- [Dataset content]
(** * Buzzword translator: the search engine of [script.js]

    A shallow embedding of the matching and ranking code of
    [BuzzwordSearchEngine] (script.js) and of the dictionary load check,
    followed by the properties stated about them.

    Conventions of the embedding.
    - A JavaScript string is a [string]: a sequence of code units below 256
      (Latin-1).  Character classes of the regular expressions and
      [toLowerCase] are written out on code units.
    - A JavaScript number that holds a score is a [float] (binary64, the
      kernel's primitive floats, whose operations are those of IEEE 754 as in
      JavaScript).  Lengths, indices and edit distances are [nat]; they enter
      floating-point arithmetic through [of_nat].
    - A field that may be absent ([undefined]) is an [option].
    - A thrown exception is [None] (or the dedicated constructor of the
      result type).
    - [Array.prototype.sort] is any function that meets what ECMAScript asks
      of it; the search takes it as its first argument. *)

From Stdlib Require Import ZArith NArith List String Ascii Bool Lia Permutation.
From Stdlib Require Import Floats.
Import ListNotations.

Set Warnings "-inexact-float".

#[local] Open Scope string_scope.
#[local] Open Scope bool_scope.

(** ** Strings *)

Module JSString.

Definition code (c : ascii) : N := N_of_ascii c.

(** [\s] of a regular expression and the characters [trim] removes:
    TAB, LF, VT, FF, CR, SPACE and NO-BREAK SPACE. *)
Definition isWhitespace (c : ascii) : bool :=
  let n := code c in
  ((9 <=? n)%N && (n <=? 13)%N) || (n =? 32)%N || (n =? 160)%N.

(** [[\x00-\x1F\x7F]] *)
Definition isControl (c : ascii) : bool :=
  let n := code c in (n <=? 31)%N || (n =? 127)%N.

(** The class of the first [replace]: less-than (60), greater-than (62),
    double quote (34), apostrophe (39) and ampersand (38). *)
Definition isMarkup (c : ascii) : bool :=
  let n := code c in
  (n =? 60)%N || (n =? 62)%N || (n =? 34)%N || (n =? 39)%N || (n =? 38)%N.

(** [[a-zA-Z]] *)
Definition isLetter (c : ascii) : bool :=
  let n := code c in
  ((65 <=? n)%N && (n <=? 90)%N) || ((97 <=? n)%N && (n <=? 122)%N).

(** [toLowerCase] on one code unit: A-Z, and the Latin-1 capitals
    U+00C0..U+00DE except the multiplication sign U+00D7. *)
Definition lowerChar (c : ascii) : ascii :=
  let n := code c in
  if ((65 <=? n)%N && (n <=? 90)%N)
     || ((192 <=? n)%N && (n <=? 222)%N && negb (n =? 215)%N)
  then ascii_of_N (n + 32) else c.

Fixpoint toLowerCase (s : string) : string :=
  match s with
  | EmptyString => EmptyString
  | String c s' => String (lowerChar c) (toLowerCase s')
  end.

(** [s.replace(/[...]/g, '')] for a character class [p]. *)
Fixpoint removeAll (p : ascii -> bool) (s : string) : string :=
  match s with
  | EmptyString => EmptyString
  | String c s' => if p c then removeAll p s' else String c (removeAll p s')
  end.

(** [s.replace(/\s+/g, ' ')]; [inRun] tells that the previous character was
    part of the run being replaced. *)
Fixpoint collapseFrom (inRun : bool) (s : string) : string :=
  match s with
  | EmptyString => EmptyString
  | String c s' =>
      if isWhitespace c
      then if inRun then collapseFrom true s'
           else String " " (collapseFrom true s')
      else String c (collapseFrom false s')
  end.

Definition collapseWhitespace (s : string) : string := collapseFrom false s.

Fixpoint trimStart (s : string) : string :=
  match s with
  | EmptyString => EmptyString
  | String c s' => if isWhitespace c then trimStart s' else s
  end.

Fixpoint trimEnd (s : string) : string :=
  match s with
  | EmptyString => EmptyString
  | String c s' =>
      match trimEnd s' with
      | EmptyString => if isWhitespace c then EmptyString else String c EmptyString
      | t => String c t
      end
  end.

Definition trim (s : string) : string := trimEnd (trimStart s).

Definition startsWithWhitespace (s : string) : bool :=
  match s with
  | EmptyString => false
  | String c _ => isWhitespace c
  end.

(** [s.split(/\s+/)]: the pieces between runs of whitespace, an empty piece
    where the string starts or ends with a run. *)
Fixpoint splitWhitespace (s : string) : list string :=
  match s with
  | EmptyString => [EmptyString]
  | String c s' =>
      let r := splitWhitespace s' in
      if isWhitespace c
      then if startsWithWhitespace s' then r else EmptyString :: r
      else match r with
           | w :: ws => String c w :: ws
           | [] => [String c EmptyString]
           end
  end.

Fixpoint startsWith (s p : string) : bool :=
  match p, s with
  | EmptyString, _ => true
  | String a p', String b s' => Ascii.eqb a b && startsWith s' p'
  | String _ _, EmptyString => false
  end.

(** [s.includes(sub)] *)
Fixpoint includes (s sub : string) : bool :=
  startsWith s sub
  || match s with
     | EmptyString => false
     | String _ s' => includes s' sub
     end.

(** [/[a-zA-Z]/.test(s)] *)
Fixpoint hasLetter (s : string) : bool :=
  match s with
  | EmptyString => false
  | String c s' => isLetter c || hasLetter s'
  end.

Fixpoint allChars (p : ascii -> bool) (s : string) : bool :=
  match s with
  | EmptyString => true
  | String c s' => p c && allChars p s'
  end.

Fixpoint anyChar (p : ascii -> bool) (s : string) : bool :=
  match s with
  | EmptyString => false
  | String c s' => p c || anyChar p s'
  end.

Definition isEmpty (s : string) : bool :=
  match s with EmptyString => true | _ => false end.

(** [[...new Set(xs)]]: the first occurrence of every element, in order. *)
Fixpoint dedupe (seen : list string) (xs : list string) : list string :=
  match xs with
  | [] => []
  | x :: xs' =>
      if existsb (String.eqb x) seen then dedupe seen xs'
      else x :: dedupe (x :: seen) xs'
  end.

End JSString.
Import JSString.

(** ** Numbers *)

Module JSNumber.

#[local] Open Scope float_scope.

(** A length or a count as a number (exact for every length a string or an
    array can have). *)
Definition of_nat (n : nat) : float := PrimFloat.of_uint63 (Uint63.of_Z (Z.of_nat n)).

(** [Math.min(a, b)]: [NaN] when either is; [-0] is below [+0]. *)
Definition Math_min (a b : float) : float :=
  if is_nan a then a
  else if is_nan b then b
  else if b <? a then b
  else if a <? b then a
  else if get_sign a then a else b.

(** [Math.max(a, b)] *)
Definition Math_max (a b : float) : float :=
  if is_nan a then a
  else if is_nan b then b
  else if a <? b then b
  else if b <? a then a
  else if get_sign a then b else a.

(** The sign of the number a comparator returns, which is all
    [Array.prototype.sort] looks at ([NaN] counts as [+0]). *)
Definition signOf (v : float) : comparison :=
  if v <? 0 then Lt else if 0 <? v then Gt else Eq.

End JSNumber.
Import JSNumber.

(** ** Data model *)

Inductive MatchType : Type :=
| no_match          (* the empty string: no rule applied *)
| exact
| phrase_contains
| query_contains
| keyword
| fuzzy.

Definition MatchType_eqb (a b : MatchType) : bool :=
  match a, b with
  | no_match, no_match | exact, exact | phrase_contains, phrase_contains
  | query_contains, query_contains | keyword, keyword | fuzzy, fuzzy => true
  | _, _ => false
  end.

(** An entry of [buzzwords.js]. *)
Record Buzzword : Type := {
  phrase : option string;
  translation : option string;
  keywords : option (list string);
  category : option string;
  alternatives : option (list string);
  context : option string;
  multipleMeanings : option (list (string * option string))
}.

(** The object [calculateRelevanceScore] returns ([match_] is its field
    [match]). *)
Record SearchResult : Type := {
  match_ : string;
  res_translation : option string;
  relevanceScore : float;
  matchedKeywords : list string;
  res_category : option string;
  res_context : option string;
  res_alternatives : option (list string);
  res_multipleMeanings : option (list (string * option string));
  matchType : MatchType
}.

(** [!x] is false: [x] is a string and not the empty one. *)
Definition truthy (x : option string) : bool :=
  match x with
  | Some s => negb (isEmpty s)
  | None => false
  end.

(** ** Matcher *)

Section Matcher.

#[local] Open Scope float_scope.

(** The inner loop of [levenshteinDistance] for one row [i]: [prev] is row
    [i-1] from column [j-1] on, [left] is [matrix[i][j-1]], [str1] what is
    left of the first string from position [j-1] on. *)
Fixpoint fillRow (c2 : ascii) (str1 : string) (prev : list nat) (left : nat)
  : list nat :=
  match str1, prev with
  | String c1 rest, diag :: ((up :: _) as prev') =>
      let v := if Ascii.eqb c2 c1 then diag
               else Nat.min (Nat.min (diag + 1) (left + 1)) (up + 1) in
      v :: fillRow c2 rest prev' v
  | _, _ => []
  end.

(** The outer loop: rows [i], [i+1], ... for what is left of [str2]; every
    row starts with [matrix[i][0] = i]. *)
Fixpoint fillMatrix (str2 str1 : string) (i : nat) (prev : list nat)
  : list (list nat) :=
  match str2 with
  | EmptyString => []
  | String c2 rest =>
      let row := i :: fillRow c2 str1 prev i in
      row :: fillMatrix rest str1 (S i) row
  end.

Definition levenshteinMatrix (str1 str2 : string) : list (list nat) :=
  let row0 := seq 0 (S (String.length str1)) in
  row0 :: fillMatrix str2 str1 1 row0.

Definition levenshteinDistance (str1 str2 : string) : nat :=
  nth (String.length str1)
      (nth (String.length str2) (levenshteinMatrix str1 str2) []) 0%nat.

(** The loop that adds [0.1] per common leading character. *)
Fixpoint prefixBonus (str1 str2 : string) (bonus : float) : float :=
  match str1, str2 with
  | String a s1, String b s2 =>
      if Ascii.eqb a b then prefixBonus s1 s2 (bonus + 0.1) else bonus
  | _, _ => bonus
  end.

(** The field [score] of the object [calculateFuzzyMatch] returns. *)
Definition calculateFuzzyMatch (str1 str2 : string) : float :=
  let distance := levenshteinDistance str1 str2 in
  let maxLength := Nat.max (String.length str1) (String.length str2) in
  if Nat.eqb maxLength 0 then 1.0
  else
    let similarity := 1 - of_nat distance / of_nat maxLength in
    Math_min 1.0 (similarity + prefixBonus str1 str2 0).

Record KeywordMatchResult : Type := {
  score : float;
  matches : list string
}.

(** Body of [buzzword.keywords.forEach] for one [queryWord]; the state is
    [(bestMatch, bestKeyword)]. *)
Definition keywordStep (queryWord : string) (st : float * string)
           (keyword_ : string) : float * string :=
  let '(bestMatch, bestKeyword) := st in
  let keywordLower := toLowerCase keyword_ in
  if String.eqb keywordLower queryWord then (Math_max bestMatch 1.0, queryWord)
  else if includes keywordLower queryWord then (Math_max bestMatch 0.8, queryWord)
  else if includes queryWord keywordLower then (Math_max bestMatch 0.7, queryWord)
  else
    let fuzzyScore := calculateFuzzyMatch keywordLower queryWord in
    if 0.6 <? fuzzyScore
    then (Math_max bestMatch (fuzzyScore * 0.5), queryWord)
    else st.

- [Work to be completed] Exactly how many lines of the records hold "calculateFuzzyMatch"? Give the number without any words.

- [Written response] 3